TASK INPUT
□ □ □ □

Lemma value_must_be_iterable_witness :
  let w := Canned.answering 200 (PyDict [("value", PyInt 0)]) 0%float in
  raised_message (get_drives "abc123" "tok") w
    = Some "Invalid Site: 'int' object is not iterable"
  /\ raised_message (get_children "d1" "tok" None (Some "folder")) w
     = Some "Invalid Site: 'int' object is not iterable".
Proof.
  intros w.
  destruct (value_must_be_iterable w "abc123" "d1" "tok" None (Some "folder")
              (Canned.json_response 200 (PyDict [("value", PyInt 0)])) _
              [("value", PyInt 0)] (PyInt 0) eq_refl eq_refl eq_refl eq_refl)
    as [Hscalar _].
  destruct (Hscalar eq_refl ltac:(discriminate)) as [Hdrives Hchildren].
  split.
  - apply Hdrives. reflexivity.
  - apply Hchildren; reflexivity.
Defined.

(** ** The lifetime of a token *)

(** X8.  [expires_in] must be a number.  On a 200 answer whose [expires_in]
    is a string, an array or an object, [get_graph_token] raises, token or no
    token in the answer: the sum with the clock reading is a [TypeError], and
    the message is the label followed by the interpreter's text for it. *)
Theorem expires_in_must_be_a_number :
  forall (SCOPE : string) (w : World) (tenant_domain client_id client_secret : string)
         (response : Response) (text : string) (d : dict) (v : py),
    pool_request w (token_request SCOPE w tenant_domain client_id client_secret)
      = Ok response ->
    status response = 200 ->
    decode_utf8 w (data response) = Ok text ->
    json_loads w text = Ok (PyDict d) ->
    lookup "expires_in" d = Some v ->
    is_scalar v = false ->
    raised_message (get_graph_token SCOPE tenant_domain client_id client_secret) w
      = Some ("Error during token retrieval: "
                ++ "unsupported operand type(s) for +: 'float' and '"
                ++ type_name v ++ "'").
Proof.
  intros SCOPE w tenant_domain client_id client_secret response text d v
         Hreq Hstatus Hdec Hjson Hv Hkind.
  unfold raised_message, get_graph_token. rewrite outcome_try_reraise.
  unfold get_graph_token_try. run_io.
  rewrite Hreq. cbn. rewrite Hdec. cbn. rewrite Hjson. cbn.
  rewrite (status_200 _ Hstatus). cbn. rewrite Hv.
  destruct v; try discriminate; reflexivity.
Qed.

Lemma expires_in_must_be_a_number_witness :
  raised_message (get_graph_token Canned.SCOPE "contoso.onmicrosoft.com" "id" "secret")
    (Canned.answering 200
       (PyDict [("access_token", PyStr "eyJ0"); ("expires_in", PyStr "3599")])
       1700000000%float)
    = Some "Error during token retrieval: unsupported operand type(s) for +: 'float' and 'str'".
Proof.
  apply (expires_in_must_be_a_number Canned.SCOPE
           (Canned.answering 200
              (PyDict [("access_token", PyStr "eyJ0"); ("expires_in", PyStr "3599")])
              1700000000%float)
           "contoso.onmicrosoft.com" "id" "secret" (mkResponse 200 _) _ _ (PyStr "3599")
           eq_refl eq_refl eq_refl eq_refl eq_refl eq_refl).
Defined.

(** ** Where credentials and paths travel *)

(** X9.  The client id and secret reach the token endpoint in the form body
    only: whatever they are, the token request is a POST to the same URL with
    the same single header, and its body is the encoded form of grant type,
    client id, client secret and scope, in that order.  The bearer token
    reaches Graph in the [Authorization] header only: whatever it is, each
    Graph operation sends a GET without a body to the same URL. *)
Theorem credentials_stay_out_of_urls :
  forall (SCOPE : string) (w : World)
         (tenant_domain client_id client_secret client_id' client_secret'
            tenant site site_id drive_id file_name token token' : string)
         (base_path category : option string),
    (map url (requests (get_graph_token SCOPE tenant_domain client_id client_secret) w)
       = map url (requests (get_graph_token SCOPE tenant_domain client_id' client_secret') w)
     /\
     Forall (fun r =>
               method r = "POST" /\
               headers r = [("Content-Type", "application/x-www-form-urlencoded")] /\
               body r = Some (urlencode w [("grant_type", "client_credentials");
                                           ("client_id", client_id);
                                           ("client_secret", client_secret);
                                           ("scope", SCOPE)]))
            (requests (get_graph_token SCOPE tenant_domain client_id client_secret) w))
    /\
    (map url (requests (get_site tenant site token) w)
       = map url (requests (get_site tenant site token') w) /\
     map url (requests (get_drives site_id token) w)
       = map url (requests (get_drives site_id token') w) /\
     map url (requests (get_children drive_id token base_path category) w)
       = map url (requests (get_children drive_id token' base_path category) w) /\
     map url (requests (get_file drive_id token file_name base_path) w)
       = map url (requests (get_file drive_id token' file_name base_path) w))
    /\
    Forall (fun r =>
              method r = "GET" /\ body r = None /\
              headers r = [("Accept", "application/json");
                           ("Authorization", "Bearer " ++ token)])
           (requests (get_site tenant site token) w
              ++ requests (get_drives site_id token) w
              ++ requests (get_children drive_id token base_path category) w
              ++ requests (get_file drive_id token file_name base_path) w)%list.
Proof.
  intros.
  rewrite !requests_get_graph_token, !requests_get_site, !requests_get_drives.
  destruct (bad_base_path base_path) eqn:Hpath.
  - unfold get_children, get_file. rewrite Hpath.
    repeat apply conj; try reflexivity; repeat constructor.
  - rewrite !(requests_get_children _ _ _ _ _ Hpath), !(requests_get_file _ _ _ _ _ Hpath).
    repeat apply conj; try reflexivity; repeat constructor.
Qed.

Lemma string_app_assoc (a b c : string) : (a ++ b) ++ c = a ++ (b ++ c).
Proof. induction a as [|x a IH]; cbn; [reflexivity | now rewrite IH]. Qed.

Lemma stem_assoc (pre d mid q tail : string) :
  pre ++ d ++ mid ++ (":" ++ q ++ ":") ++ tail
  = (pre ++ d ++ (mid ++ ":") ++ q ++ ":") ++ tail.
Proof. rewrite !string_app_assoc. reflexivity. Qed.

Lemma file_path_accepted (base_path : option string) (file_name : string) :
  bad_base_path base_path = false ->
  String.prefix "/" (file_path base_path file_name) = true.
Proof.
  unfold bad_base_path, file_path. destruct base_path as [p|].
  - intros H. apply negb_false_iff in H. destruct p as [|c p]; [discriminate|].
    cbn -[Ascii.ascii_dec] in H |- *. destruct (Ascii.ascii_dec "/" c); [|discriminate].
    now destruct (p ++ String "/" file_name).
  - intros _. cbn -[Ascii.ascii_dec].
    destruct (Ascii.ascii_dec "/" "/") as [_|N]; [now destruct file_name | now elim N].
Qed.
Lemma new_routes_first w app :
  userController w = None ->
  routes_of (fst (getInstance app w)) app
  = (routes_of w app ++ new_routes app w (fst (getInstance app w)))%list.
Proof.
  intros E. unfold new_routes.
  destruct (getInstance_first w app E) as (_ & _ & -> & _).
  by rewrite drop_app_length.
Qed.

(** Each binding declares in its path exactly the parameter its member
    reads from [req.params]. *)
Lemma bound_routes_declare_params w app :
  userController w = None ->
  Forall (fun r => path_params (route_path r)
                   = option_list (route_param (route_handler r)))
         (new_routes app w (fst (getInstance app w))).
Proof.
  intros E. unfold new_routes.
  destruct (getInstance_first w app E) as (_ & _ & -> & _).
  rewrite drop_app_length.
  repeat (apply List.Forall_cons; [reflexivity|]). apply List.Forall_nil.
Qed.

Lemma getInstance_constructs w app :
  userController w = None ->
  snd (getInstance app w) = snd (new_UserController w) /\
  next_ref (fst (getInstance app w)) = next_ref (fst (new_UserController w)).
Proof. intros E. unfold getInstance. rewrite E. split; reflexivity. Qed.

(** C2. On a world whose static field is still null, [getInstance]
    constructs the controller, the one object [new UserController()]
    allocates and no other, stores it in the static field, and extends the
    route table of the given application by ten bindings, one for each
    member, each bound to that controller and to a (method, path) pair of
    its own; in the world it leaves, every later call, on any application
    and any number of times, changes nothing (it constructs nothing and
    binds nothing) and returns that same controller. *)
Theorem getInstance_idempotent w app :
  userController w = None ->
  let '(w1, c) := getInstance app w in
  let added := new_routes app w w1 in
  c = snd (new_UserController w) /\
  next_ref w1 = next_ref (fst (new_UserController w)) /\
  next_ref w1 = S (next_ref w) /\
  userController w1 = Some c /\
  routes_of w1 app = (routes_of w app ++ added)%list /\
  map route_handler added = all_handlers /\
  NoDup all_handlers /\
  NoDup (map (fun r => (route_method r, route_path r)) added) /\
  Forall (fun r => route_this r = c) added /\
  (forall a, app ≠ a -> apps w1 !! a = apps w !! a) /\
  (forall app', getInstance app' w1 = (w1, c)) /\
  (forall l, getInstance_each l w1 = (w1, replicate (length l) c)).
Proof.
  intros E.
  pose proof (new_routes_first w app E) as Hnew.
  destruct (getInstance_constructs w app E) as (Hk & Hn).
  destruct (getInstance_first w app E) as (Hc & Hs & Hr & Ha & _).
  destruct (getInstance app w) as [w1 c]. cbn [fst snd] in *.
  cbv zeta.
  split; [exact Hk|]. split; [exact Hn|]. split; [exact Hn|].
  subst c. split; [exact Hs|].
  assert (Hadd : new_routes app w w1 = drop (length (routes_of w app))
                   (routes_of w1 app)) by reflexivity.
  rewrite Hr, drop_app_length in Hadd.
  split; [exact Hnew|]. rewrite Hadd.
  split; [reflexivity|].
  split; [apply (bool_decide_unpack _); vm_compute; exact I|].
  split; [apply (bool_decide_unpack _); vm_compute; exact I|].
  split; [repeat constructor|].
  split; [exact Ha|].
  split.
  - intros app'. by apply getInstance_initialized.
  - intros l. by apply getInstance_each_initialized.
Qed.

(** C10. After the first initialization on [app1], a call with another
    application [app2] leaves the world as it was: nothing is bound on
    [app2], whose route table is the one it had at the start, and the
    call returns the controller of the first call, the one the ten
    bindings on [app1] belong to. *)
Theorem getInstance_ignores_later_app w app1 app2 :
  userController w = None ->
  app1 ≠ app2 ->
  let '(w1, c1) := getInstance app1 w in
  let '(w2, c2) := getInstance app2 w1 in
  c2 = c1 /\ w2 = w1 /\
  apps w2 !! app2 = apps w !! app2 /\
  new_routes app2 w w2 = [] /\
  length (new_routes app1 w w2) = 10 /\
  Forall (fun r => route_this r = c1) (new_routes app1 w w2).
Proof.
  intros E Hne.
  destruct (getInstance_first w app1 E) as (Hc & Hs & Hr & Ha & _).
  destruct (getInstance app1 w) as [w1 c1]. cbn [fst snd] in *.
  rewrite (getInstance_initialized w1 c1 app2) by congruence.
  subst c1.
  split; [reflexivity|]. split; [reflexivity|].
  split; [by apply Ha|].
  split.
  - unfold new_routes, routes_of. rewrite (Ha app2 Hne). apply drop_all.
  - unfold new_routes. rewrite Hr, drop_app_length.
    split; [reflexivity|repeat constructor].
Qed.

(** C5 (as amended). The ten bindings of the first call are, row by
    row and with the stated methods, the paths of the HTTP surface table
    each prefixed by [/api]: all of them lie under [/api/users]. *)
Theorem routes_under_api_users w app :
  userController w = None ->
  let added := new_routes app w (fst (getInstance app w)) in
  surface added = map under_api spec_http_surface /\
  Forall (under_prefix ["api"; "users"]) (surface added).
Proof.
  intros E. cbv zeta. unfold new_routes.
  destruct (getInstance_first w app E) as (_ & _ & -> & _).
  rewrite drop_app_length.
  assert (Hs : forall c : ObjRef, surface
    [ mkRoute GET "/api/users" c findAllUsers;
      mkRoute GET "/api/users/:userid" c findUserById;
      mkRoute POST "/api/users" c createUser;
      mkRoute PUT "/api/users/:userid" c updateUser;
      mkRoute DELETE "/api/users/:userid" c deleteUser;
      mkRoute DELETE "/api/users" c deleteAllUsers;
      mkRoute DELETE "/api/users/username/:username/delete" c
        deleteUsersByUsername;
      mkRoute GET "/api/users/type/:type" c findUsersByType;
      mkRoute GET "/api/users/business/:rid" c findUsersByRestaurant;
      mkRoute DELETE "/api/users/business/:rid" c deleteUsersByRestaurant ]
    = map under_api spec_http_surface) by (intros c; reflexivity).
  rewrite Hs. split; [reflexivity|].
  cbv [spec_http_surface under_prefix under_api map fst snd Datatypes.app].
  repeat (apply List.Forall_cons; [eexists; reflexivity|]).
  apply List.Forall_nil.
Qed.
Lemma is_filtered_allow_list_witness :
  is_filtered [0x10; 0x30; 0xA2; 0x40; 0x20] [0x50] = ([], Return true)
  /\ is_filtered [0x10; 0x30; 0xA0; 0x40; 0x20] [0x50] = ([], Return false).
Proof.
  split.
  - destruct (is_filtered_allow_list [0x10; 0x30; 0xA2; 0x40; 0x20] [0x50]
                0x10 0xA2 eq_refl eq_refl) as (b & -> & Hb);
      [simpl; lia | reflexivity | discriminate |].
    f_equal. f_equal. apply Hb. vm_compute. intros [H|[]]; discriminate.
  - destruct (is_filtered_allow_list [0x10; 0x30; 0xA0; 0x40; 0x20] [0x50]
                0x10 0xA0 eq_refl eq_refl) as (b & -> & Hb);
      [simpl; lia | reflexivity | discriminate |].
    f_equal. f_equal. destruct b; [|reflexivity].
    exfalso. apply (proj1 Hb eq_refl). vm_compute. auto.
Defined.

(** ** The transaction reader *)

Lemma read_byte_got src t value rest :
  read_byte src t = Got value rest ->
  exists a, src = a :: rest /\ arrival_byte a = value.
Proof.
  destruct src as [|[b|b] src], t; simpl; intros H; inversion H; subst;
    eexists; split; reflexivity.
Qed.

Lemma known_tag_intro value event :
  Z.land value 0xF0 = event ->
  In event [Event.START; Event.BYTE; Event.ACK; Event.STOP] ->
  known_tag value = true.
Proof.
  unfold known_tag; cbv zeta. intros -> [<-|[<-|[<-|[<-|[]]]]]; reflexivity.
Qed.

(** A pass that continues has consumed one byte and dropped it for its
    unknown tag, or has consumed a recognised token and appended it. *)
Lemma loop_body_continue st st1 :
  loop_body st = Continue st1 ->
  exists a taken kept,
    iface st = a :: taken ++ iface st1
    /\ events st1 = events st ++ kept
    /\ ((kept = [] /\ taken = [] /\ known_tag (arrival_byte a) = false)
        \/ (exists more, kept = arrival_byte a :: more
                         /\ known_tag (arrival_byte a) = true)).
Proof.
  unfold loop_body.
  destruct (read_byte (iface st) (timeout st)) as [value iface1| |] eqn:Hread;
    try discriminate.
  destruct (read_byte_got _ _ _ _ Hread) as (a & Ha & Hv). cbv zeta.
  destruct (Z.land value 0xF0 =? Event.START) eqn:Hstart.
  { apply Z.eqb_eq in Hstart. intros H; inversion H; subst; simpl.
    exists a, [], [arrival_byte a]. repeat split; auto.
    right. eexists; split; [reflexivity|].
    eapply known_tag_intro; [eassumption|simpl; auto]. }
  destruct (Z.land value 0xF0 =? Event.BYTE) eqn:Hbyte.
  { apply Z.eqb_eq in Hbyte.
    destruct (read_byte iface1 (Some stall_deadline)) as [data iface2| |] eqn:Hread2;
      try discriminate.
    destruct (read_byte_got _ _ _ _ Hread2) as (a2 & Ha2 & Hv2).
    intros H; inversion H; subst; simpl.
    exists a, [a2], [arrival_byte a; arrival_byte a2]. repeat split; auto.
    - now rewrite <- app_assoc.
    - right. eexists; split; [reflexivity|].
      eapply known_tag_intro; [eassumption|simpl; auto]. }
  destruct (Z.land value 0xF0 =? Event.ACK) eqn:Hack.
  { apply Z.eqb_eq in Hack. intros H; inversion H; subst; simpl.
    exists a, [], [arrival_byte a]. repeat split; auto.
    right. eexists; split; [reflexivity|].
    eapply known_tag_intro; [eassumption|simpl; auto]. }
  destruct (Z.land value 0xF0 =? Event.STOP) eqn:Hstop; try discriminate.
  intros H; inversion H; subst; simpl.
  exists a, [], []. repeat split; auto.
  - now rewrite app_nil_r.
  - left. repeat split. unfold known_tag; cbv zeta.
    now rewrite Hstart, Hbyte, Hack, Hstop.
Qed.

(** A pass that returns has just read a STOP byte and appended it. *)
Lemma loop_body_returned st xfer rest w :
  loop_body st = Finish (Returned xfer) rest w ->
  exists a,
    iface st = a :: rest
    /\ xfer = events st ++ [arrival_byte a]
    /\ Z.land (arrival_byte a) 0xF0 = Event.STOP.
Proof.
  unfold loop_body.
  destruct (read_byte (iface st) (timeout st)) as [value iface1| |] eqn:Hread;
    try discriminate.
  destruct (read_byte_got _ _ _ _ Hread) as (a & Ha & Hv). cbv zeta.
  destruct (Z.land value 0xF0 =? Event.START); try discriminate.
  destruct (Z.land value 0xF0 =? Event.BYTE).
  { destruct (read_byte iface1 (Some stall_deadline)); discriminate. }
  destruct (Z.land value 0xF0 =? Event.ACK); try discriminate.
  destruct (Z.land value 0xF0 =? Event.STOP) eqn:Hstop; try discriminate.
  apply Z.eqb_eq in Hstop.
  intros H; inversion H; subst. exists a; auto.
Qed.

(** A pass that times out hands over the events appended so far: those it
    started with, and the opcode byte when the stall is in a BYTE token. *)
Lemma loop_body_timed_out st xfer rest w :
  loop_body st = Finish (XferTimeoutError xfer) rest w ->
  xfer = events st
  \/ exists a, iface st = a :: rest
               /\ xfer = events st ++ [arrival_byte a]
               /\ Z.land (arrival_byte a) 0xF0 = Event.BYTE.
Proof.
  unfold loop_body.
  destruct (read_byte (iface st) (timeout st)) as [value iface1| |] eqn:Hread;
    try discriminate.
  2: { intros H; inversion H; auto. }
  destruct (read_byte_got _ _ _ _ Hread) as (a & Ha & Hv). cbv zeta.
  destruct (Z.land value 0xF0 =? Event.START); try discriminate.
  destruct (Z.land value 0xF0 =? Event.BYTE) eqn:Hbyte.
  { apply Z.eqb_eq in Hbyte.
    destruct (read_byte iface1 (Some stall_deadline)); try discriminate.
    intros H; inversion H; subst. right. exists a; auto. }
  destruct (Z.land value 0xF0 =? Event.ACK); try discriminate.
  destruct (Z.land value 0xF0 =? Event.STOP); discriminate.
Qed.

Lemma loop_body_shrinks st st1 :
  loop_body st = Continue st1 ->
  (length (iface st1) < length (iface st))%nat.
Proof.
  intros H. destruct (loop_body_continue _ _ H) as (a & taken & kept & -> & _).
  simpl. rewrite length_app. lia.
Qed.

(** Fuel beyond the length of the source changes nothing. *)
Lemma read_loop_fuel fuel1 :
  forall fuel2 st,
    (length (iface st) < fuel1)%nat ->
    (length (iface st) < fuel2)%nat ->
    read_loop fuel1 st = read_loop fuel2 st.
Proof.
  induction fuel1 as [|fuel1 IH]; intros [|fuel2] st H1 H2; try lia.
  simpl. destruct (loop_body st) as [st1|] eqn:Hbody; [|reflexivity].
  apply loop_body_shrinks in Hbody. apply IH; lia.
Qed.

Lemma read_loop_total fuel :
  forall st, (length (iface st) < fuel)%nat -> read_loop fuel st <> None.
Proof.
  induction fuel as [|fuel IH]; intros st H; [lia|].
  simpl. destruct (loop_body st) as [st1|] eqn:Hbody; [|discriminate].
  apply loop_body_shrinks in Hbody. apply IH; lia.
Qed.

(** [read_xfer] is total: on every source it returns, raises, or is left
    waiting for a byte that never comes. *)
Lemma read_xfer_total src : read_xfer src <> None.
Proof. apply read_loop_total. simpl. lia. Qed.

Lemma reaches_read_loop st st1 :
  reaches st st1 ->
  read_loop (S (length (iface st))) st = read_loop (S (length (iface st1))) st1.
Proof.
  induction 1 as [st|st st1 st2 Hbody _ IH]; [reflexivity|].
  rewrite <- IH. simpl read_loop at 1. rewrite Hbody.
  apply loop_body_shrinks in Hbody. apply read_loop_fuel; lia.
Qed.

□ □ □ □

REQUIREMENT
Starting at the line that has "assert (Hs : forall c : ObjRef, surface" in the records above, restate word for word every line until the one that has "cbv [spec_http_surface under_prefix", and include that one as well.

RESULT BELOW
  assert (Hs : forall c : ObjRef, surface
    [ mkRoute GET "/api/users" c findAllUsers;
      mkRoute GET "/api/users/:userid" c findUserById;
      mkRoute POST "/api/users" c createUser;
      mkRoute PUT "/api/users/:userid" c updateUser;
      mkRoute DELETE "/api/users/:userid" c deleteUser;
      mkRoute DELETE "/api/users" c deleteAllUsers;
      mkRoute DELETE "/api/users/username/:username/delete" c
        deleteUsersByUsername;
      mkRoute GET "/api/users/type/:type" c findUsersByType;
      mkRoute GET "/api/users/business/:rid" c findUsersByRestaurant;
      mkRoute DELETE "/api/users/business/:rid" c deleteUsersByRestaurant ]
    = map under_api spec_http_surface) by (intros c; reflexivity).
  rewrite Hs. split; [reflexivity|].
  cbv [spec_http_surface under_prefix under_api map fst snd Datatypes.app].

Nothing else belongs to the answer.